AFAIK, there isnt an easy way to get and remove an entry from a Map in a single lookup. remove removes it but doesnt expose the removed value. The desired operation would return a pair of the updated map, and the removed value (if any) wrapped in an Option.

In performance-critical code, a double lookup is not acceptable for something that can be readily done in a single visit to the map.

The operation can be performed in a single pass using updatedWith but the resulting code is non-obvious and involves a transient var.

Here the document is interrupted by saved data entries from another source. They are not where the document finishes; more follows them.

(* ===== verification/PubProofs.v ===== *)
(** * The life cycle of publications ([src/pub.c], [src/dps.c])

    The scan of the publications uses no freed one, and leaves everything but
    the publications alone. *)
From S2P Require Import Prelude Status Buffer Float Cbor BitVec CountVec Uuid Addr History Node Remote RemoteProofs Pub.
From stdpp Require Import gmap.
#[local] Open Scope Z_scope.
#[local] Set Warnings "-clear-no-such-hyp".

(** Only the publications and the events differ. *)
Definition pub_frame (n n' : DPS_Node) : Prop :=
  n' = n <| n_pubs := n_pubs n' |> <| n_publications := n_publications n' |> <| n_freePubs := n_freePubs n' |>
         <| n_events := n_events n' |>.

#[export] Instance pub_frame_refl : Reflexive pub_frame.
Proof. intros n. unfold pub_frame. by destruct n. Qed.
#[export] Instance pub_frame_trans : Transitive pub_frame.
Proof. intros n1 n2 n3 H1 H2. unfold pub_frame in *. rewrite H2, H1. by destruct n1, n2, n3. Qed.

Lemma node_inv_pub_frame `{Env : Environment} nI n n' : node_inv nI n -> pub_frame n n' -> node_inv nI n' /\ keeps n n'.
Proof.
  intros H E. unfold pub_frame in E. split; [|rewrite E; by constructor].
  apply (node_inv_same nI n); try done; by rewrite E.
Qed.

(** The publications of the list are allocated. *)
Definition pubs_alive (n : DPS_Node) : Prop := Forall (fun p => is_Some (n_pubs n !! p)) (n_publications n).

#[export] Instance pubs_alive_dec n : Decision (pubs_alive n).
Proof. unfold pubs_alive. apply _. Defined.

(** Publications are only removed from the list, and none is deallocated. *)
Record pubs_kept (n n' : DPS_Node) : Prop := {
  pk_frame : pub_frame n n';
  pk_heap : forall p, is_Some (n_pubs n !! p) -> is_Some (n_pubs n' !! p);
  pk_list : incl (n_publications n') (n_publications n)
}.

#[export] Instance pubs_kept_refl : Reflexive pubs_kept.
Proof. intros n. split; [done|auto|by intros ?]. Qed.
#[export] Instance pubs_kept_trans : Transitive pubs_kept.
Proof.
  intros n1 n2 n3 [F1 H1 L1] [F2 H2 L2]. split; [by etrans|auto|]. by eapply List.incl_tran.
Qed.

Lemma pubs_kept_alive n n' : pubs_alive n -> pubs_kept n n' -> pubs_alive n'.
Proof.
  unfold pubs_alive. rewrite !List.Forall_forall. intros H K p Hp. apply (pk_heap _ _ K), H, (pk_list _ _ K), Hp.
Qed.

Lemma unlink_ptr_incl l p l' : unlink_ptr l p = Some l' -> incl l' l.
Proof.
  revert l'. induction l as [|x l IH]; intros l'; cbn; [done|]. case_match; [intros [= <-]; by right|].
  destruct (unlink_ptr l p) as [l2|]; [|done]. intros [= <-]. apply List.incl_cons; [by left|].
  apply List.incl_tl, IH. done.
Qed.

Section Pub.
Context `{Env : Environment}.

(** A change of one publication. *)
Lemma wp_update_pub_fields p pub f (Q : unit -> DPS_Node -> Prop) n :
  n_pubs n !! p = Some pub -> (forall n', pubs_kept n n' -> n_pubs n' = <[p := f pub]> (n_pubs n) ->
    n_publications n' = n_publications n -> Q () n') ->
  wp (update n_pubs p f) Q n.
Proof.
  intros E HQ. eapply wp_update; [exact E|]. apply HQ; [|done|done]. split; [by destruct n| |by intros ?].
  intros q Hq. destruct (decide (q = p)) as [->|Hne]; cbn.
  - rewrite lookup_insert_eq. eauto.
  - by rewrite lookup_insert_ne.
Qed.

Lemma wp_FreeCopy p pub (Q : unit -> DPS_Node -> Prop) n :
  n_pubs n !! p = Some pub -> (forall n', pubs_kept n n' -> Q () n') -> wp (FreeCopy (Some p)) Q n.
Proof.
  intros E HQ. unfold FreeCopy. wp_go. eapply wp_load; [exact E|]. wp_go.
  assert (forall n', pubs_kept n n' -> wp (when (p_refCount pub =? 0) (emit (EvAsyncSend freeAsync))) Q n') as Hend.
  { intros n' K. apply wp_when; intros _; [wp_go|]; apply HQ; [|done]. etrans; [exact K|]. split; [by destruct n'|done|by intros ?]. }
  apply wp_when; intros _; [|wp_go; by apply Hend]. wp_go.
  eapply wp_update_pub_fields; [exact E|]. intros n' K _ _. wp_go. apply Hend. etrans; [|exact K].
  split; [by destruct n|done|by intros ?].
Qed.

(** A publication without requests. *)
Lemma wp_FreePublication_idle p pub (Q : bool -> DPS_Node -> Prop) n :
  n_pubs n !! p = Some pub -> p_sendQueue pub = [] -> p_retainedQueue pub = [] ->
  (forall b n', pubs_kept n n' -> Q b n') -> wp (FreePublication p) Q n.
Proof.
  intros E Es Er HQ. unfold FreePublication. wp_go. eapply wp_load; [exact E|]. wp_go.
  destruct (has_flag (p_flags pub) PUB_FLAG_IS_COPY).
  { wp_go. eapply wp_FreeCopy; [exact E|]. intros n' K. wp_go. by apply HQ. }
  assert (forall n', pubs_kept n n' -> wp (
     when (p_refCount pub =? 0)
       (_ ← flush_queue (fun l p => p <| p_sendQueue := l |>) p (p_sendQueue pub);
        _ ← flush_queue (fun l p => p <| p_retainedQueue := l |>) p (p_retainedQueue pub);
        emit (EvAsyncSend freeAsync))) (fun _ => wp (mret false) Q) n') as Hend.
  { intros n' K. rewrite Es, Er. apply wp_when; intros _; cbn [flush_queue]; wp_go; apply HQ; [|done].
    etrans; [exact K|]. split; [by destruct n'|done|by intros ?]. }
  wp_go. apply wp_when; intros _; [|wp_go; by apply Hend]. wp_go.
  eapply wp_update_pub_fields; [exact E|]. intros n' K _ _. wp_go. apply Hend. etrans; [|exact K].
  split; [by destruct n|done|]. cbn. destruct (unlink_ptr _ _) as [l|] eqn:El; [|by intros ?]. by eapply unlink_ptr_incl.
Qed.

Lemma wp_update_pub p (Q : bool -> DPS_Node -> Prop) n :
  is_Some (n_pubs n !! p) -> (forall b n', pubs_kept n n' -> Q b n') -> wp (update_pub p) Q n.
Proof.
  intros [pub E] HQ. unfold update_pub. wp_go. eapply wp_load; [exact E|]. wp_go.
  destruct (p_sendQueue pub) as [|s send] eqn:Es; [|wp_go; by apply HQ].
  destruct (p_retainedQueue pub) as [|req retained] eqn:Er.
  - wp_go. unfold DPS_ExpirePub. wp_go. eapply wp_load; [exact E|]. wp_go. destruct (has_flag _ _).
    + eapply wp_update_pub_fields; [exact E|]. intros n' K _ _. wp_go. by apply HQ.
    + wp_go. eapply wp_FreePublication_idle; [exact E|done|done|]. intros b n' K. wp_go. by apply HQ.
  - wp_go. destruct (_ || _); [|wp_go; by apply HQ]. wp_go. eapply wp_update_pub_fields; [exact E|].
    intros n' K _ _. wp_go. by apply HQ.
Qed.

Lemma wp_update_pubs l c (Q : Z -> DPS_Node -> Prop) n :
  Forall (fun p => is_Some (n_pubs n !! p)) l -> (forall c n', pubs_kept n n' -> Q c n') ->
  wp (update_pubs l c) Q n.
Proof.
  revert c n. induction l as [|p l IH]; intros c n Hl HQ; cbn [update_pubs]; wp_go; [by apply HQ|].
  apply Forall_cons_iff in Hl as [Hp Hl]. apply wp_update_pub; [done|]. intros b n' K. apply IH.
  - eapply Forall_impl; [exact Hl|]. intros q. apply (pk_heap _ _ K).
  - intros c' n2 K2. apply HQ. by etrans.
Qed.

(** The scan is defined, whatever the state of the publications. *)
Lemma wp_UpdatePubs (Q : unit -> DPS_Node -> Prop) n :
  pubs_alive n -> (forall n', pubs_kept n n' -> Q () n') -> wp DPS_UpdatePubs Q n.
Proof.
  intros H HQ. unfold DPS_UpdatePubs. wp_go. destruct (negb _); [wp_go; by apply HQ|]. wp_go.
  apply wp_update_pubs; [done|]. intros c n' K. apply wp_when; intros _; [wp_go|by apply HQ].
  apply HQ. etrans; [exact K|]. split; [by destruct n'|done|by intros ?].
Qed.
End Pub.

It's not the sort of code clients of the API should need to be writing.

[NthPortal]

mutable.Map has remove(K):Option[V], even though the abstract method subtractOne(K):Map.this.type does not return the removed value.

I assume you're referring to immutable.Map, where the method removed(K):Map[K,V] returns a (potentially new) Map. for immutable.Map, such a method would have to return (Map[K,V],Option[V]), which is not a super fun return type. still doable though

[benhutchison]

Precedent: https://www.scala-lang.org/api/current/scala/collection/immutable/Queue.html#dequeueOption:Option[(A,scala.collection.immutable.Queue[A])]

[NthPortal]

~~it's worth noting that you can't gain efficiency from this change in scala-library-next. it doesn't have the ability to change implementations in the stdlib, so it would end up having to look up the value and then remove it separately anyway~~

[benhutchison]

As I mentioned above, it can be done in one pass using the existing updatedWith.

Here's an example (verbatim from my week3 solution of the Effective Scala course)

  def delete(id: Id): Boolean =
    var removed = Option.empty[Task]
    val tasks2 = loadTasks().toMap.updatedWith(id){
      case t@Some(task) => {removed = t; None}
      case None => None
    }
    saveTasks(Tasks(tasks2))
    removed.isDefined